State how many lines in the following entries hold the word "head". The reply is that number only.

Dataset entries:
+ + + +

(** A name the client writes is the name it reads back, in lower case and
    without the root dot, wherever in a message it stands and whatever follows
    it, and reading stops right after it. *)
Theorem name_roundtrip name pre enc post :
  is_ascii (without_suffix [DOT] name) = true -> len (without_suffix [DOT] name) <= 254 ->
  encode_name name pre = Ok enc ->
  Reader.name (enc ++ post) (len pre) = Ok (to_ascii_lowercase (without_suffix [DOT] name), len enc).
Proof.
  set (s := without_suffix [DOT] name). intros Ha Hl. unfold encode_name. fold s.
  case_bool_decide as Hs; [done|]. rewrite Z.gtb_ltb. destruct (Z.ltb_spec MAX_NAME (len s)); [done|].
  cbn [orb]. rewrite bind_ok. intros (enc' & [Hf ->]%encode_labels_ok & [= <-]).
  assert (Hlow : foldl add_label [] (split_on DOT s) = to_ascii_lowercase s).
  { rewrite foldl_add_join, join_split; [done|]. apply Forall_forall. intros l Hin.
    rewrite Forall_forall in Hf. split; [intros ->; by destruct (Hf [] Hin)|].
    rewrite <-(join_split DOT s) in Ha. apply is_ascii_join in Ha. rewrite Forall_forall in Ha. auto. }
  pose proof (len_join DOT (split_on DOT s) (split_on_nonempty DOT s)) as Hj. rewrite join_split in Hj.
  pose proof (len_nonneg (concat (split_on DOT s))).
  unfold Reader.name. rewrite <-!app_assoc. cbn [app].
  rewrite (name_loop_wire _ pre post (split_on DOT s)); [|done|done| |].
  - rewrite Hlow. cbn. do 2 f_equal. len_lia.
  - unfold Reader.NAME_FUEL. lia.
  - rewrite Hlow, len_lowercase. unfold MAX_NAME. lia.
Qed.

Lemma name_roundtrip_witness :
  Reader.name ((B "hdr" ++ [Init.Byte.x03] ++ B "WwW" ++ [Init.Byte.x02] ++ B "eU" ++ [NUL]) ++ B "tail") 3
  = Ok (B "www.eu", len (B "hdr" ++ [Init.Byte.x03] ++ B "WwW" ++ [Init.Byte.x02] ++ B "eU" ++ [NUL])).
Proof. by apply (name_roundtrip (B "WwW.eU.") (B "hdr")). Defined.

(** A name the allowlist lets through can always be asked about: the
    question is built, and it carries that name. *)
Theorem allowed_name_is_askable list host port qtype id_ :
  Allowlist.matches list host port = true ->
  exists q, question host qtype id_ = Ok q /\ len q <= 17 + len host + 1 /\
    exists p, Reader.name q 12 = Ok (to_ascii_lowercase (without_suffix [DOT] host), p) /\ p + 4 = len q.
Proof.
  intros (pat & _ & Hm)%allowlist_matches_iff. apply matches_iff in Hm as (Hlen & Hv & _).
  unfold pieces_of in Hv. set (s := without_suffix [DOT] host) in *.
  pose proof (without_suffix_len [DOT] host) as Hs. fold s in Hs.
  assert (s <> []) as Hne.
  { intros E. rewrite E in Hv. by apply Forall_cons in Hv as [Hv%valid_label_nonempty _]. }
  set (head := be_bytes 2 id_ ++ be_bytes 2 256 ++ be_bytes 2 1 ++ replicate 6 (to_u8 0)).
  assert (len head = 12) as Hh by done.
  set (enc := head ++ wire_labels (split_on DOT s) ++ [to_u8 0]).
  assert (encode_name host head = Ok enc) as He.
  { unfold encode_name. fold s. rewrite bool_decide_false by done. rewrite Z.gtb_ltb.
    destruct (Z.ltb_spec MAX_NAME (len s)); [unfold MAX_NAME in *; lia|]. cbn [orb].
    apply bind_ok. eexists. split; [|reflexivity]. apply encode_labels_ok. split; [|done].
    eapply Forall_impl; [done|]. intros l (Hn & Hl & _)%valid_label_iff. unfold dns_label, MAX_LABEL.
    destruct l; [done|]. len_lia. }
  pose proof (len_join DOT (split_on DOT s) (split_on_nonempty DOT s)) as Hj. rewrite join_split in Hj.
  pose proof (len_wire_labels (split_on DOT s)) as Hw.
  assert (len enc = 12 + len s + 2) as Hel by (unfold enc; len_lia).
  exists (enc ++ be_bytes 2 qtype ++ be_bytes 2 CLASS_IN). unfold question. fold head. rewrite He. split; [done|].
  split.
  { rewrite !len_app, !len_be_bytes. destruct (without_suffix_cases [DOT] host) as [E|[E _]]; fold s in E.
    - apply (f_equal len) in E. len_lia.
    - rewrite <-E. lia. }
  exists (len enc). split; [|len_lia]. rewrite <-Hh. apply name_roundtrip; [|fold s; lia|done].
  fold s. rewrite <-(join_split DOT s). apply forallb_spec, Forall_join; [done|].
  eapply Forall_impl; [done|]. intros l Hl%valid_label_ascii. by apply forallb_spec.
Qed.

+ + + +

__Written solution__
5